Downtime is one of the leading threats to software businesses. It costs organizations $5,600 per minute on average and is the culprit behind meaningful drops in customer satisfaction scores. In 2021, Meta publicly shared that a six-hour outage translated into a loss of about $65 million! For these reasons, organizations have been known to dedicate around 20-30% of their annual infrastructure software budgets towards observability, which may translate into millions of dollars for some larger organizations. Given the mission-criticality of observability tools, it’s no surprise that the observability market represents one of the most mature markets within infrastructure software. Applications and infrastructure are constantly changing and becoming more complex and distributed, pushing organizations to adopt more sophisticated observability tools to ensure the reliability of their underlying systems.
To rapidly troubleshoot system issues or respond to production incidents, many companies establish dedicated observability teams comprised of site reliability engineers, platform engineers, and other specialized roles. These teams are responsible for leveraging observability tools to meet service-level metrics around uptime and availability (e.g., SLA/SLO/SLI) and incident resolution time (e.g., MTTR). Because observability tools are only as good as the data they collect, observability teams tend to place a great deal of emphasis on extracting observability data across various data modalities — metrics, logs, and traces — from systems in a process commonly known as instrumentation.
Understanding the key components of an observability stack
With organizations frequently stitching together four or more tools to create their observability stacks, it’s worth understanding the key components and the role each component plays in helping organizations effectively monitor their underlying systems.
A generalized view of the modern observability stack is shown in the diagram below, which contains the following components:
- Agent / Collector: As part of the instrumentation process, observability teams deploy specialized agents that help aggregate and collect different types of observability data from systems. Agents are typically open-source, given that they are deployed into both cloud and on-premise environments where applications and infrastructure live. Although instrumentation has historically been seen as an onerous process that often involved deploying multiple agents and importing numerous client libraries, newer projects such as OpenTelemetry and eBPF drastically simplify this process through a unified standard and toolchain.
- Pipeline: Observability pipelines transform, filter, and route observability data moving from source to destination. They are cleverly placed in front of observability data stores to pre-process data, resulting in less data storage and considerable cost savings. By leveraging observability pipeline vendors such as Cribl and Edge Delta, organizations have been able to successfully take more control over the footprint of their observability data.

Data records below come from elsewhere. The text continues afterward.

(** * data_service_py: the relation batch engine of [server.py]

    A shallow embedding of the attachment bookkeeping of [server.py]
    ([CreateFeatureMultipart.post], [EditFeatureMultipart.put],
    [Relations.post], [Relations.attachments_diff],
    [Relations.cleanup_attachments]) together with the properties of the
    specification that concern it.

    Python values are modelled by [value], dictionaries by insertion-ordered
    association lists, and the handlers by functions in a state-and-error
    monad over a [world] holding the Record Store state, the attachment files
    on disk and the log of calls made to both stores. *)

From Stdlib Require Import String Ascii List ZArith Bool Lia.
From Stdlib Require Import DecimalString Sorted Permutation.
Import ListNotations.
Open Scope string_scope.
Open Scope Z_scope.

(** ** Python strings *)

Module PyStr.

(** [c in chars], for the character-set argument of [str.lstrip]. *)
Fixpoint mem_char (c : ascii) (chars : string) : bool :=
  match chars with
  | EmptyString => false
  | String d r => if Ascii.eqb c d then true else mem_char c r
  end.

(** [s.lstrip(chars)]: drops leading characters as long as they belong to
    the SET of characters [chars]. *)
Fixpoint lstrip (chars s : string) : string :=
  match s with
  | EmptyString => EmptyString
  | String c r => if mem_char c chars then lstrip chars r else s
  end.

(** [s.startswith(p)]. *)
Definition startswith (p s : string) : bool := String.prefix p s.

(** [s[n:]]. *)
Fixpoint drop (n : nat) (s : string) : string :=
  match n, s with
  | O, _ => s
  | S _, EmptyString => EmptyString
  | S m, String _ r => drop m r
  end.

(** [s.split("__")]: [cur] is the piece under construction; the separator
    is searched from left to right and occurrences do not overlap. *)
Fixpoint split_dunder_aux (s cur : string) : list string :=
  match s with
  | EmptyString => [cur]
  | String c r =>
      match r with
      | String d r' =>
          if (Ascii.eqb c "_" && Ascii.eqb d "_")%bool
          then cur :: split_dunder_aux r' EmptyString
          else split_dunder_aux r (cur ++ String c EmptyString)
      | EmptyString => [cur ++ String c EmptyString]
      end
  end.

Definition split_dunder (s : string) : list string :=
  split_dunder_aux s EmptyString.

(** Truthiness of a string. *)
Definition nonempty (s : string) : bool :=
  match s with EmptyString => false | _ => true end.

End PyStr.

(** ** Python values

    The scalar JSON values a record property can hold (floating point numbers
    are left out), and flat string-valued objects, the shape of the Record
    Store's [error_details]. *)

Inductive value : Type :=
| VNone
| VBool (b : bool)
| VInt (z : Z)
| VStr (s : string)
| VDict (d : list (string * string)).

Definition pair_eqb (a b : string * string) : bool :=
  (String.eqb (fst a) (fst b) && String.eqb (snd a) (snd b))%bool.

Definition items_incl (a b : list (string * string)) : bool :=
  forallb (fun kv => existsb (pair_eqb kv) b) a.

(** Python's [a == b]. A [bool] is an [int] ([True == 1]); two dictionaries
    are equal when they hold the same items, in any order. *)
Definition py_eq (a b : value) : bool :=
  match a, b with
  | VNone, VNone => true
  | VBool x, VBool y => Bool.eqb x y
  | VInt x, VInt y => Z.eqb x y
  | VBool x, VInt y => Z.eqb (if x then 1 else 0) y
  | VInt x, VBool y => Z.eqb x (if y then 1 else 0)
  | VStr x, VStr y => String.eqb x y
  | VDict x, VDict y => (items_incl x y && items_incl y x)%bool
  | _, _ => false
  end.

(** Python's truth value of [v]. *)
Definition truthy (v : value) : bool :=
  match v with
  | VNone => false
  | VBool b => b
  | VInt z => negb (Z.eqb z 0)
  | VStr s => PyStr.nonempty s
  | VDict d => match d with [] => false | _ => true end
  end.

(** [str(v).startswith("attachment://")]. [str] of [None], of a [bool], of an
    [int] and of a [dict] begins with [N], [T] or [F], a digit or [-], and
    [{]: only a string can pass the test. *)
Definition is_attachment (v : value) : bool :=
  match v with
  | VStr s => PyStr.startswith "attachment://" s
  | _ => false
  end.

(** ** Python dictionaries: insertion-ordered association lists *)

Section Dict.
Context {A : Type}.

Definition dict := list (string * A).

(** [d.get(k)] *)
Fixpoint dict_get (k : string) (d : dict) : option A :=
  match d with
  | [] => None
  | (k', v) :: r => if String.eqb k k' then Some v else dict_get k r
  end.

(** [d[k] = v]: an existing key keeps its position, a new key goes last. *)
Fixpoint dict_set (k : string) (v : A) (d : dict) : dict :=
  match d with
  | [] => [(k, v)]
  | (k', v') :: r =>
      if String.eqb k k' then (k, v) :: r else (k', v') :: dict_set k v r
  end.

(** [list(d.keys())] and [d.values()] *)
Definition dict_keys (d : dict) : list string := map fst d.
Definition dict_values (d : dict) : list A := map snd d.

End Dict.
Arguments dict A : clear implicits.

(** Lists of field names used as dictionaries keyed by the name (the
    [internal_fields] dictionaries, whose values are determined by the key). *)
Definition name_mem (k : string) (l : list string) : bool :=
  existsb (String.eqb k) l.

Definition name_add (k : string) (l : list string) : list string :=
  if name_mem k l then l else l ++ [k].

(** ** Features and Record Store results *)

(** A GeoJSON feature as the handlers use it: its id and its properties.
    The feature of a request is taken to hold a [properties] object: one
    that holds none is outside the model (the multipart handlers raise
    [KeyError] or [TypeError] where they first index
    [feature["properties"]]). *)
Record feature : Type := mkFeature {
  f_id : value;
  f_props : dict value
}.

- Data Store: Serving as the source of truth for observability data within organizations, data stores often consist of both databases and object storage. The data storage type is determined by the type of observability data that is being stored and its corresponding data volume. As data volumes proliferate, observability teams may choose to convert to a tiered storage architecture where less frequently accessed data can be moved from observability vendors such as Datadog and Splunk to cheaper storage options such as AWS S3 and ClickHouse.

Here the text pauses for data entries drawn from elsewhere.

(** What one request can do to the row of an order: nothing, or write a
    new status and update time, either by [update_order_status] along
    [valid_transitions] or by [cancel_order] on an order that is neither
    shipped nor delivered. *)
Lemma serve_order_row r db k o :
  orders db !! k = Some o →
  ∃ o',
    orders (serve r db) !! k = Some o'
    ∧ (o' = o
       ∨ ∃ new upd,
           o' = Order.set_order_status (OrderStatus_value new) upd o
           ∧ ((∃ cur, OrderStatus_of_value (Order.order_status o) = Return cur
                      ∧ new ∈ valid_transitions cur)
              ∨ (new = CANCELLED
                 ∧ Order.order_status o
                   ∉ [OrderStatus_value SHIPPED; OrderStatus_value DELIVERED]))).
Proof.
  intros Hk. destruct r as [c n tok ne nc order|c n nc nu v|c n ne tok
                            |id st cred n nu|id cred n nu]; simpl.
  - exists o. split; [|by left].
    unfold initiate_order. by repeat case_match.
  - exists o. split; [|by left].
    unfold verify_and_create_order.
    repeat case_match; simpl; try done. by apply lookup_app_l_Some.
  - exists o. split; [|by left].
    unfold resend_verification_code. by repeat case_match.
  - unfold update_order_status.
    destruct (get_current_session _ _ _); [|by eauto].
    destruct (list_find _ _) as [[j order]|] eqn:Hfind;
      [|by case_match; eauto].
    apply list_find_Some in Hfind as (Hj & _ & _).
    destruct (OrderStatus_of_value _) as [cur|] eqn:Hcur; [|by eauto].
    case_decide as Hin; [by case_match; eauto|]. simpl.
    destruct (decide (k = j)) as [->|Hne].
    + simplify_eq. eexists. split.
      * apply list_lookup_insert_eq. by eapply lookup_lt_Some.
      * right. exists st, nu. split; [done|]. left. by exists cur.
    + exists o. split; [|by left]. by rewrite list_lookup_insert_ne.
  - unfold cancel_order.
    destruct (get_current_session _ _ _); [|by eauto].
    destruct (list_find _ _) as [[j order]|] eqn:Hfind; [|by eauto].
    apply list_find_Some in Hfind as (Hj & _ & _).
    case_decide as Hin; [by eauto|]. simpl.
    destruct (decide (k = j)) as [->|Hne].
    + simplify_eq. eexists. split.
      * apply list_lookup_insert_eq. by eapply lookup_lt_Some.
      * right. exists CANCELLED, nu. split; [done|]. by right.
    + exists o. split; [|by left]. by rewrite list_lookup_insert_ne.
Qed.

Lemma serve_all_cons r rs db : serve_all (r :: rs) db = serve_all rs (serve r db).
Proof. done. Qed.

(** One request leaves the state of a stored order or moves it along the
    table of transitions. *)
Lemma order_status_step r db k o current :
  orders db !! k = Some o →
  Order.order_status o = OrderStatus_value current →
  current ≠ PENDING →
  ∃ o' next,
    orders (serve r db) !! k = Some o'
    ∧ Order.order_status o' = OrderStatus_value next
    ∧ (next = current ∨ transition_allowed current next = true).
Proof.
  intros Hk Hstatus Hpending.
  destruct (serve_order_row r db k o Hk) as (o' & Hk' & [->|Hstep]).
  - exists o, current. split_and!; [done|done|by left].
  - destruct Hstep as (new & upd & -> & Hhow).
    exists (Order.set_order_status (OrderStatus_value new) upd o), new.
    split_and!; [done|done|].
    destruct Hhow as [(cur & Hcur & Hin)|[-> Hnot]].
    + rewrite Hstatus, OrderStatus_of_value_value in Hcur. simplify_eq.
      right. by apply valid_transitions_table.
    + rewrite Hstatus in Hnot.
      destruct current; simpl; auto; try done;
        exfalso; apply Hnot; simpl;
        repeat first [apply list_elem_of_here | apply list_elem_of_further].
Qed.

Lemma later_status_step a b c :
  later_status a b = true → b = c ∨ transition_allowed b c = true →
  later_status a c = true.
Proof. intros Hab [->|Hbc]; [done|]. by destruct a, b, c. Qed.

Lemma later_status_not_PENDING a b : a ≠ PENDING → later_status a b = true → b ≠ PENDING.
Proof. by destruct a, b. Qed.

(** X5: whatever requests are served, in whatever number, a stored order
    only moves forward in the table of transitions: an order that is
    [verified] may end in any state but [pending], a [processing] one
    stays or ends [shipped], [delivered] or [cancelled], a [shipped] one
    stays or ends [delivered] and is never cancelled, and a [delivered]
    or [cancelled] one stays as it is. *)
Theorem status_only_moves_forward
    (rs : list Request) (db : Database) (k : nat) (o : Order.t)
    (current : OrderStatus) :
  orders db !! k = Some o →
  Order.order_status o = OrderStatus_value current →
  current ≠ PENDING →
  ∃ o' next,
    orders (serve_all rs db) !! k = Some o'
    ∧ Order.order_status o' = OrderStatus_value next
    ∧ later_status current next = true.
Proof.
  intros Hk Hstatus Hpending.
  assert (∀ rs db o cur,
            orders db !! k = Some o →
            Order.order_status o = OrderStatus_value cur →
            later_status current cur = true →
            ∃ o' next,
              orders (serve_all rs db) !! k = Some o'
              ∧ Order.order_status o' = OrderStatus_value next
              ∧ later_status current next = true) as Hgen.
  { clear rs db o Hk Hstatus.
    induction rs as [|r rs IH]; intros db o cur Hk Hstatus Hlater.
    - by exists o, cur.
    - rewrite serve_all_cons.
      assert (cur ≠ PENDING) as Hcur by eauto using later_status_not_PENDING.
      destruct (order_status_step r db k o cur Hk Hstatus Hcur)
        as (o1 & next & Hk1 & Hst1 & Hmove).
      apply (IH _ o1 next Hk1 Hst1).
      apply (later_status_step current cur next Hlater).
      destruct Hmove as [->|Hmove]; [by left|by right]. }
  apply (Hgen rs db o current Hk Hstatus). by destruct current.
Qed.

(** No list of requests deletes, moves or rewrites the data of a row of
    the table of orders. *)
Lemma orders_kept_at rs db k o :
  orders db !! k = Some o →
  ∃ o', orders (serve_all rs db) !! k = Some o' ∧ same_order_data o o'.
Proof.
  revert db o. induction rs as [|r rs IH]; intros db o Hk.
  - exists o. split; [done|apply same_order_data_refl].
  - rewrite serve_all_cons.
    destruct (serve_order_row r db k o Hk) as (o1 & Hk1 & Hstep).
    destruct (IH _ _ Hk1) as (o' & Hk' & Hsame).
    exists o'. split; [done|].
    eapply same_order_data_trans; [|done].
    destruct Hstep as [->|(new & upd & -> & _)];
      [apply same_order_data_refl|apply same_order_data_set_order_status].
Qed.

(** X6: no list of requests deletes a stored order or rewrites its data:
    after any requests the table of orders still holds an order with the
    same identifier, phone number, address, payment method and status,
    books, total, creation time and verified flag. *)
Theorem orders_are_kept (rs : list Request) (db : Database) (o : Order.t) :
  o ∈ orders db →
  ∃ o',
    o' ∈ orders (serve_all rs db)
    ∧ Order.id o' = Order.id o
    ∧ Order.phone_number o' = Order.phone_number o
    ∧ Order.address o' = Order.address o
    ∧ Order.payment_method o' = Order.payment_method o
    ∧ Order.payment_status o' = Order.payment_status o
    ∧ Order.book_list o' = Order.book_list o
    ∧ Order.total_amount o' = Order.total_amount o
    ∧ Order.created_at o' = Order.created_at o
    ∧ Order.verified o' = Order.verified o.
Proof.
  intros [k Hk]%list_elem_of_lookup_1.
  destruct (orders_kept_at rs db k o Hk) as (o' & Hk' & Hsame).
  exists o'. split; [by eapply list_elem_of_lookup_2|exact Hsame].
Qed.

(** X7: a delivered order is final: whatever requests follow, its row,
    update time included, is never written again. *)
Theorem delivered_order_is_final
    (rs : list Request) (db : Database) (k : nat) (o : Order.t) :
  orders db !! k = Some o →
  Order.order_status o = OrderStatus_value DELIVERED →
  orders (serve_all rs db) !! k = Some o.
Proof.
  revert db. induction rs as [|r rs IH]; intros db Hk Hstatus; [done|].
  rewrite serve_all_cons. apply IH; [|done].
  destruct (serve_order_row r db k o Hk) as (o' & Hk' & [->|Hstep]); [done|].
  exfalso. destruct Hstep as (new & upd & _ & [(cur & Hcur & Hin)|[_ Hnot]]).
  - rewrite Hstatus, OrderStatus_of_value_value in Hcur. simplify_eq.
    simpl in Hin. by apply elem_of_nil in Hin.
  - apply Hnot. rewrite Hstatus. apply list_elem_of_further, list_elem_of_here.
Qed.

- Visualization: Visualization encompasses the set of user interfaces by which observability teams explore and analyze observability data. To facilitate workflows, teams maintain a variety of dashboards unique to the systems and data types that are being monitored. Separately, visualization tools offer interfaces that allow engineers to quickly query the data they need for analysis. Popular visualization tools such as Grafana Dashboards provide clean out-of-the-box experiences for observability teams that are looking to make sense of their observability data.
Mapping new trends in observability
Looking at the current observability landscape may prompt the question: why are there so many observability tools? The reality is that the observability market has existed for decades and has constantly needed to evolve to solve the challenges presented by new application and infrastructure architectures.
The evolution of observability can be best illustrated by several key phases that we’ve highlighted in the diagram below:
As the observability market has matured, there has been more emphasis placed on newer workflows surrounding the data store, as shown on the right side of the diagram. Companies such as Deductive AI are introducing new AI-powered tools for troubleshooting and incident response. Separately, companies such as Observo AI are allowing observability teams to perform intelligent pre-processing of observability data.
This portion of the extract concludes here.